SUPPLIED INFORMATION
Lemma put_eof_ok cw id d s targets last :
  store_ok s → writing cw id d s →
  let '(out, s') := put_eof io (Some cw) targets (Some last) s in
  put_outcome s id targets (accept_rest [] id d last) out s' ∧ files s' !! cw_filepath cw = None.
Proof.
  intros Hok Hw. simpl. destruct (pc_IsLast last) eqn:Hlast; simpl.
  - destruct (decide (sha256 d = pc_Checksum last)) as [Heq|Hne].
    + rewrite decide_True by done. destruct (Finalize_commit io Hio cw id d s Hok Hw) as (r & cw' & s' & Hf & Hok' & Hnone & Hspec).
      rewrite <-Heq, Hf.
      destruct r; (split; [split; [done|]|done]); (eexists; split; [exact Hspec|]); cbv iota; auto with dfs.
    + rewrite decide_False by naive_solver.
      destruct (Finalize_mismatch io Hio cw id d (pc_Checksum last) s Hok Hw Hne) as (cw' & s' & -> & Hok' & Hc & Hnone).
      split; [split; [done|]|done]. eauto with dfs.
  - apply (put_aborted cw id d s); auto with dfs.
Qed.
Lemma seed_ahead_reaches c : leader ∈ seedAddrs c → ∃ k, (k < length (seedAddrs c))%nat ∧ seed_ahead c (S k) = leader.
Proof.
  intros (j & Hj)%list_elem_of_lookup. pose proof (lookup_lt_Some _ _ _ Hj) as Hlt.
  set (l := length (seedAddrs c)) in *.
  exists ((j + l - (S (nextIdx c)) mod l) mod l)%nat. split; [apply Nat.mod_upper_bound; lia|].
  unfold seed_ahead. fold l. replace ((nextIdx c + S ((j + l - S (nextIdx c) mod l) mod l)) mod l)%nat with j.
  - by apply nth_lookup_Some.
  - replace (nextIdx c + S ((j + l - S (nextIdx c) mod l) mod l))%nat
      with ((j + l - S (nextIdx c) mod l) mod l + S (nextIdx c))%nat by lia.
    rewrite Nat.Div0.add_mod_idemp_l. rewrite <-Nat.Div0.add_mod_idemp_r.
    pose proof (Nat.mod_upper_bound (S (nextIdx c)) l ltac:(lia)).
    replace (j + l - S (nextIdx c) mod l + S (nextIdx c) mod l)%nat with (j + 1 * l)%nat by lia.
    rewrite Nat.Div0.mod_add. symmetry. apply Nat.mod_small. lia.
Qed.
End invoke_spec.

(** C33. Finding the leader: when the leader is among the seeds and serves the call, and
    every other node either names it or fails in a retried way, a call with one attempt
    more than there are seeds is served exactly once, returns the leader's answer and
    leaves the cache connected to it.  A followed redirect counts as an attempt: with a
    single attempt a call that is redirected fails and is not served. *)
Theorem invoke_reaches_leader {St Reply} (p : Policy) (amb : Ambient) (dial : string → option error)
    (rpc : nat → string → St → (Reply + error) * option string * St) (leader : string) (serve : St → Reply * St)
    (c : LeaderCache) (s : St) :
  cluster amb dial rpc leader serve → cache_ok c → leader ∈ seedAddrs c →
  (Z.of_nat (length (seedAddrs c)) < MaxAttempts p →
   ∃ c', Invoke dial p amb rpc c s = (inl (serve s).1, c', (serve s).2) ∧ conn c' = Some leader) ∧
  (MaxAttempts p = 1 → currentAddr c ≠ leader → ∃ e c', Invoke dial p amb rpc c s = (inr e, c', s)).
Proof.
  intros Hcl Hok Hin. split.
  - intros Hn. destruct (seed_ahead_reaches leader c Hin) as (k & Hk & Hahead).
    apply (invoke_rotates p amb dial rpc leader serve k); [done..| |done|lia].
    intros Heq. rewrite Heq in Hin. by apply not_elem_of_nil in Hin.
  - intros H1 Hne. unfold Invoke. rewrite H1. change (Z.to_nat 1) with 1%nat. cbn [invoke_loop].
    rewrite (ud_err _ (cl_calm _ _ _ _ _ Hcl)), (proj1 Hok).
    destruct (cl_other _ _ _ _ _ Hcl 0%nat _ s Hne) as (e & t & -> & _).
    destruct (redirect dial e t c) as [[] c1]; [simpl; eauto|].
    case_match; [simpl; eauto|]. rewrite decide_True by done. simpl. eauto.
Qed.

(** The leader counts its calls. *)
Definition w_rpc (i : nat) (addr : string) (s : nat) : (nat + error) * option string * nat :=
  if decide (addr = "m2:1") then (inl 7%nat, None, S s)
  else if decide (addr = "m1:1") then (inr (ErrStatus Unavailable "no leader elected yet"), None, s)
  else (inr (ErrStatus FailedPrecondition "not leader"), Some "m2:1", s).

Definition w_cache : LeaderCache := mkLeaderCache "m1:1" ["m1:1"; "m2:1"; "m3:1"] 0 (Some "m1:1").

Lemma invoke_reaches_leader_witness :
  ∃ c', Invoke (λ _, None) DefaultPolicy calm w_rpc w_cache 0%nat = (inl 7%nat, c', 1%nat) ∧ conn c' = Some "m2:1".
Proof.
  apply (invoke_reaches_leader DefaultPolicy calm (λ _, None) w_rpc "m2:1" (λ s, (7%nat, S s)) w_cache 0%nat).
  - split; [intros; by eexists| |done|split; [done..|]; intros i h Hh; simpl; lia].
    intros i a s Ha. unfold w_rpc. rewrite decide_False by done. case_decide.
    + eexists _, _. split; [reflexivity|]. right. split; [done|]. by exists Unavailable.
    + eexists _, _. split; [reflexivity|]. by left.
  - split; [done|]. compute_decide.
  - compute_decide.
  - vm_compute. reflexivity.
Defined.
(* ===== verification/MetaConfig.v ===== *)
(** * The configuration of a metadata node: metadata/config.go

    The same layers as for a storage node: defaults, the JSON file [METADATA_CONFIG]
    names, the environment, [Validate].  A nil map of peers is the empty map.  The outcome
    of [os.MkdirAll] in [Validate] is a parameter. *)

From Stdlib Require Import Ascii.
From S2P Require Import Prelude GoText Json Retry StorageConfig.

#[local] Open Scope Z_scope.

Definition DefaultNodeID : string := "node-1".
Definition DefaultGRPCAddr : string := ":4001".
Definition DefaultRaftAddr : string := "127.0.0.1:5001".
Definition DefaultRaftDir : string := "./data/metadata/raft".
Definition DefaultReplicationFactor : Z := 3.
Definition DefaultSuspectTimeout : Duration := 10 * second.
Definition DefaultDeadTimeout : Duration := 30 * second.
Definition DefaultWatcherInterval : Duration := 5 * second.
Definition DefaultReconcileDelay : Duration := 30 * second.
Definition DefaultHeartbeatTimeout : Duration := 1 * second.
Definition DefaultElectionTimeout : Duration := 5 * second.
Definition DefaultSnapshotInterval : Duration := 30 * second.
Definition DefaultSnapshotThreshold : Z := 8192.
Definition DefaultSnapshotRetain : Z := 2.

Record NodeConfig := mkNodeConfig {
  mc_NodeID : string;
  mc_GRPCAddr : string;
  mc_RaftAddr : string;
  mc_RaftAdvertise : string;
  mc_RaftDir : string;
  mc_PeerAddrs : gmap string string; (* nodeID to raft address *)
  mc_Bootstrap : bool;
  mc_ReplicationFactor : Z;
  mc_SuspectTimeout : Duration;
  mc_DeadTimeout : Duration;
  mc_WatcherInterval : Duration;
  mc_ReconcileDelay : Duration;
  mc_HeartbeatTimeout : Duration;
  mc_ElectionTimeout : Duration;
  mc_SnapshotInterval : Duration;
  mc_SnapshotThreshold : Z; (* uint64 *)
  mc_SnapshotRetain : Z;
}.
(* ===== verification/Client.v ===== *)
(** * The client: client/internal/chunker, storageclient, service

    A file is cut into descriptors, each chunk is framed to its primary with the retry
    policy, and a download asks the replicas of each chunk in turn and writes what
    verifies at its offset.  A manifest on the local disk records the chunks that are
    done.  The metadata and storage clients are the interfaces the
    services are built on, as records of operations over a state; chunks are handled by
    goroutines, which the model runs one after the other in an arbitrary order; each call
    of the progress callback is recorded.  The local file does not change while it is
    uploaded. *)

From S2P Require Import Prelude GoLib GoFloat Json Sha256 DiskStore Chunk StorageServer Retry ClientConfig Manifest.

(** ** The chunker *)

Record ChunkDescriptor := mkChunkDescriptor {
  cd_ChunkID : string;
  cd_FileID : string;
  cd_ChunkIndex : nat;
  cd_Offset : Z;
  cd_Size : Z;
}.

(** [int(math.Ceil(float64(totalSize) / float64(chunkSize)))], for a positive chunk size, as
    every configuration that [Validate] accepts has one. *)
Definition num_chunks (totalSize chunkSize : Z) : Z :=
  to_int64 (fl_ceil (fl_div (fl_of_int totalSize) (fl_of_int chunkSize))).

Definition descriptor (fileID : string) (totalSize chunkSize : Z) (i : nat) : ChunkDescriptor :=
  let offset := to_int64 (Z.of_nat i * chunkSize) in
  let size := if decide (totalSize < to_int64 (offset + chunkSize))%Z then (totalSize - offset)%Z else chunkSize in
  mkChunkDescriptor (ComputeChunkID fileID i) fileID i offset size.

(** [stat] is what [os.Stat] says of the file, [fileID] the new UUID. *)
Definition GenerateDescriptors (stat : res Z) (fileID : string) (chunkSize : Z) : res (list ChunkDescriptor) :=
  let? totalSize := stat in
  Ok (descriptor fileID totalSize chunkSize <$> seq 0 (Z.to_nat (num_chunks totalSize chunkSize))).
Lemma upload_returns_witness :
  ∃ r, (Upload w_MC w_refusing calm w_cfg (λ n, if decide (n = 3) then Some (ErrNew "disk full", true) else None)
          (mkLocalFile None None w_file) "name" "f" reverse tt (mkManifests ∅ 0)).1.1 = Returns r.
Proof.
  apply (upload_returns w_MC w_refusing calm w_cfg (λ n, if decide (n = 3) then Some (ErrNew "disk full", true) else None)
    (mkLocalFile None None w_file) "name" "f" reverse tt (mkManifests ∅ 0)). reflexivity.
Defined.
(* ===== verification/MetaClient.v ===== *)
(** * The metadata clients: client/internal/metadataclient/grpc.go, storage/metaclient and the SDK facade

    [GRPCClient] turns the operations of the client into RPCs of the metadata service and
    converts the answers; [StorageMetadataClient] does the same for a storage node;
    dfsclient/client.go is the public API on top of the services.  Both metadata clients
    are stubs over the leader-aware connection, which is the parameter [invoke]: one unary
    call, with its deadline, against the state of the servers.  The stub of a method
    decodes the message type of that method, so the other answers do not occur; they are
    mapped to an error. *)

From S2P Require Import Prelude GoLib Json FsmTypes MetaServer Replication.
From S2P Require Import Sha256 DiskStore Chunk StorageServer Retry ClientConfig Manifest Client.

Definition proto_error : error := ErrStatus Internal "grpc: failed to unmarshal the received message".

(** ** Conversions *)

Definition protoToFileInfo (f : FileInfo) : ClientFileInfo :=
  mkClientFileInfo (fi_FileId f) (fi_FileName f) (fi_FileSize f) (fi_ChunkSize f) (fi_ChunkIds f) (fi_Status f)
    (fi_CreatedAt f).

Definition protoToChunkInfo (c : ChunkInfo) : ClientChunkInfo :=
  mkClientChunkInfo (ci_ChunkId c) (ci_FileId c) (ci_ChunkIndex c) (ci_Size c) (ci_Checksum c) (ci_Replicas c).

Definition protoToPlacement (p : ChunkPlacement) : Placement :=
  mkPlacement (cp_ChunkId p) (ni_Address (cp_Primary p)) (ni_Address <$> cp_Replicas p).

(** ** The client's metadata client *)

Section grpc.
Context {St : Type} (invoke : request → St → res response * St).

Definition grpc_CreateFile (fileID fileName : string) (fileSize chunkSize : Z) (chunkIDs : list string) (s : St)
    : res (string * list Placement) * St :=
  match invoke (CreateFileReq fileID fileName fileSize chunkSize chunkIDs) s with
  | (Err e, s') => (Err (ErrWrap "metadataclient: CreateFile RPC failed" e), s')
  | (Ok (CreateFileResp fid placements), s') => (Ok (fid, protoToPlacement <$> placements), s')
  | (Ok _, s') => (Err proto_error, s')
  end.

(** A call whose answer is not used. *)
Definition grpc_ack (msg : string) (req : request) (s : St) : option error * St :=
  match invoke req s with
  | (Err e, s') => (Some (ErrWrap msg e), s')
  | (Ok _, s') => (None, s')
  end.

Definition grpc_CommitChunk (chunkID fileID : string) (confirmedNodes : list string) (checksum : bytes) : St → option error * St :=
  grpc_ack "metadataclient: CommitChunk RPC failed" (CommitChunkReq chunkID confirmedNodes checksum).

Definition grpc_GetFile (fileID : string) (s : St) : res (ClientFileInfo * list ClientChunkInfo) * St :=
  match invoke (GetFileReq fileID) s with
  | (Err e, s') => (Err (ErrWrap "metadataclient: GetFile RPC failed" e), s')
  | (Ok (GetFileResp file chunks), s') => (Ok (protoToFileInfo file, protoToChunkInfo <$> chunks), s')
  | (Ok _, s') => (Err proto_error, s')
  end.

(** The prefix is filtered here; the request carries none. *)
Definition grpc_ListFiles (pre : string) (s : St) : res (list ClientFileInfo) * St :=
  match invoke (ListFilesReq "") s with
  | (Err e, s') => (Err (ErrWrap "metadataclient: ListFiles RPC failed" e), s')
  | (Ok (ListFilesResp files), s') =>
      (Ok (protoToFileInfo <$> filter (λ f, pre = "" ∨ String.prefix pre (fi_FileName f) = true) files), s')
  | (Ok _, s') => (Err proto_error, s')
  end.

(** The first file of that name in the listing. *)
Definition grpc_GetFileByName (fileName : string) (s : St) : res (ClientFileInfo * list ClientChunkInfo) * St :=
  match grpc_ListFiles "" s with
  | (Err e, s') => (Err e, s')
  | (Ok files, s') =>
      match list_find (λ f, cfi_FileName f = fileName) files with
      | Some (_, f) => grpc_GetFile (cfi_FileID f) s'
      | None => (Err (ErrNew "metadataclient: file not found"), s')
      end
  end.

Definition grpc_DeleteFile (fileID : string) : St → option error * St :=
  grpc_ack "metadataclient: DeleteFile RPC failed" (DeleteFileReq fileID).

Definition grpc_CommitFile (fileID : string) (fileSize : Z) (checksum : bytes) : St → option error * St :=
  grpc_ack "metadataclient: CommitFile RPC failed" (CommitFileReq fileID fileSize checksum).

Definition grpc_GetChunkLocations (chunkID : string) (s : St) : res (list string) * St :=
  match invoke (GetChunkLocationsReq chunkID) s with
  | (Err e, s') => (Err (ErrWrap "metadataclient: GetChunkLocations RPC failed" e), s')
  | (Ok (GetChunkLocationsResp nodes), s') => (Ok (ni_Address <$> nodes), s')
  | (Ok _, s') => (Err proto_error, s')
  end.

Definition GRPCClient : MetadataClient St :=
  mkMetadataClient St grpc_CreateFile grpc_CommitChunk grpc_GetFile grpc_GetFileByName grpc_ListFiles grpc_DeleteFile
    grpc_CommitFile grpc_GetChunkLocations.

(** ** The storage node's metadata client

    Each method hands its request to the stub under the node's own deadline. *)

Definition sm_RegisterNode (nodeId address : string) (freeSpace : Z) (chunkIds : list string) : St → res response * St :=
  invoke (RegisterNodeReq nodeId address freeSpace chunkIds).
Definition sm_DeregisterNode (nodeId : string) : St → res response * St := invoke (DeregisterNodeReq nodeId).
Definition sm_Heartbeat (nodeId : string) (freeSpace chunkCount : Z) : St → res response * St :=
  invoke (HeartbeatReq nodeId freeSpace chunkCount).
Definition sm_ReportRepairResult (r : ReportRepairResultRequest) : St → res response * St :=
  invoke (ReportRepairResultReq (rr_NodeId r) (rr_JobId r) (rr_JobSucceed r) (rr_Error r)).
Definition sm_CommitChunk (r : CommitChunkRequest) : St → res response * St :=
  invoke (CommitChunkReq (ccr_ChunkId r) (ccr_ConfirmedNodes r) (ccr_Checksum r)).
End grpc.

(** The interface both clients of a storage node implement; [Close] has the error of
    closing the connection. *)
Record StorageMetadataClientInterface (St : Type) := mkStorageMetadataClientInterface {
  smi_RegisterNode : string → string → Z → list string → St → res response * St;
  smi_DeregisterNode : string → St → res response * St;
  smi_Heartbeat : string → Z → Z → St → res response * St;
  smi_ReportRepairResult : ReportRepairResultRequest → St → res response * St;
  smi_CommitChunk : CommitChunkRequest → St → res response * St;
  smi_Close : option error;
}.

Definition StorageMetadataClient {St} (invoke : request → St → res response * St) (close : option error) : StorageMetadataClientInterface St :=
  mkStorageMetadataClientInterface St (sm_RegisterNode invoke) (sm_DeregisterNode invoke) (sm_Heartbeat invoke)
    (sm_ReportRepairResult invoke) (sm_CommitChunk invoke) close.

(** The mock answers every call with the zero message and no error. *)
Definition MockMetaForNode {St} : StorageMetadataClientInterface St :=
  mkStorageMetadataClientInterface St (λ _ _ _ _ s, (Ok (RegisterNodeResp ""), s)) (λ _ s, (Ok SuccessResp, s))
    (λ _ _ _ s, (Ok (HeartbeatResp []), s)) (λ _ s, (Ok SuccessResp, s)) (λ _ s, (Ok SuccessResp, s)) None.

(** ** The facade: dfsclient/client.go *)

(** What the progress function of the SDK receives. *)
Record ProgressInfo := mkProgressInfo {
  pi_ChunkIndex : Z;
  pi_ChunksTotal : Z;
  pi_BytesDone : Z;
  pi_BytesTotal : Z;
  pi_Err : option error;
}.

(** The public view of a file. *)
Record SdkFileInfo := mkSdkFileInfo {
  sf_FileID : string;
  sf_FileName : string;
  sf_FileSize : Z;
  sf_ChunkSize : Z;
  sf_ChunkCount : Z;
  sf_Status : string;
  sf_CreatedAt : Z;
}.

(** *** Progress

    The callbacks of the chunks run in the goroutines of the chunks, so that their atomic
    operations interleave.  [callback] is where one of them is, [schedule] which of them
    takes its next step; a callback runs while its goroutine has a slot of the semaphore. *)

Inductive callback :=
| CbStart                  (* the chunk has not ended yet *)
| CbStore (done : Z)       (* before [bytesDone.Store(done)] *)
| CbLoad                   (* before [bytesDone.Load()] *)
| CbCall (bytesDone : Z)   (* before the call of [progress] *)
| CbDone.

#[export] Instance callback_eq_dec : EqDecision callback.
Proof. solve_decision. Defined.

EXERCISE INSTRUCTIONS
From the data above, reproduce word for word the lines running from the line with "leaves the cache" to the line with "destruct (cl_other _", ends included.

SOLUTION BELOW
    leaves the cache connected to it.  A followed redirect counts as an attempt: with a
    single attempt a call that is redirected fails and is not served. *)
Theorem invoke_reaches_leader {St Reply} (p : Policy) (amb : Ambient) (dial : string → option error)
    (rpc : nat → string → St → (Reply + error) * option string * St) (leader : string) (serve : St → Reply * St)
    (c : LeaderCache) (s : St) :
  cluster amb dial rpc leader serve → cache_ok c → leader ∈ seedAddrs c →
  (Z.of_nat (length (seedAddrs c)) < MaxAttempts p →
   ∃ c', Invoke dial p amb rpc c s = (inl (serve s).1, c', (serve s).2) ∧ conn c' = Some leader) ∧
  (MaxAttempts p = 1 → currentAddr c ≠ leader → ∃ e c', Invoke dial p amb rpc c s = (inr e, c', s)).
Proof.
  intros Hcl Hok Hin. split.
  - intros Hn. destruct (seed_ahead_reaches leader c Hin) as (k & Hk & Hahead).
    apply (invoke_rotates p amb dial rpc leader serve k); [done..| |done|lia].
    intros Heq. rewrite Heq in Hin. by apply not_elem_of_nil in Hin.
  - intros H1 Hne. unfold Invoke. rewrite H1. change (Z.to_nat 1) with 1%nat. cbn [invoke_loop].
    rewrite (ud_err _ (cl_calm _ _ _ _ _ Hcl)), (proj1 Hok).
    destruct (cl_other _ _ _ _ _ Hcl 0%nat _ s Hne) as (e & t & -> & _).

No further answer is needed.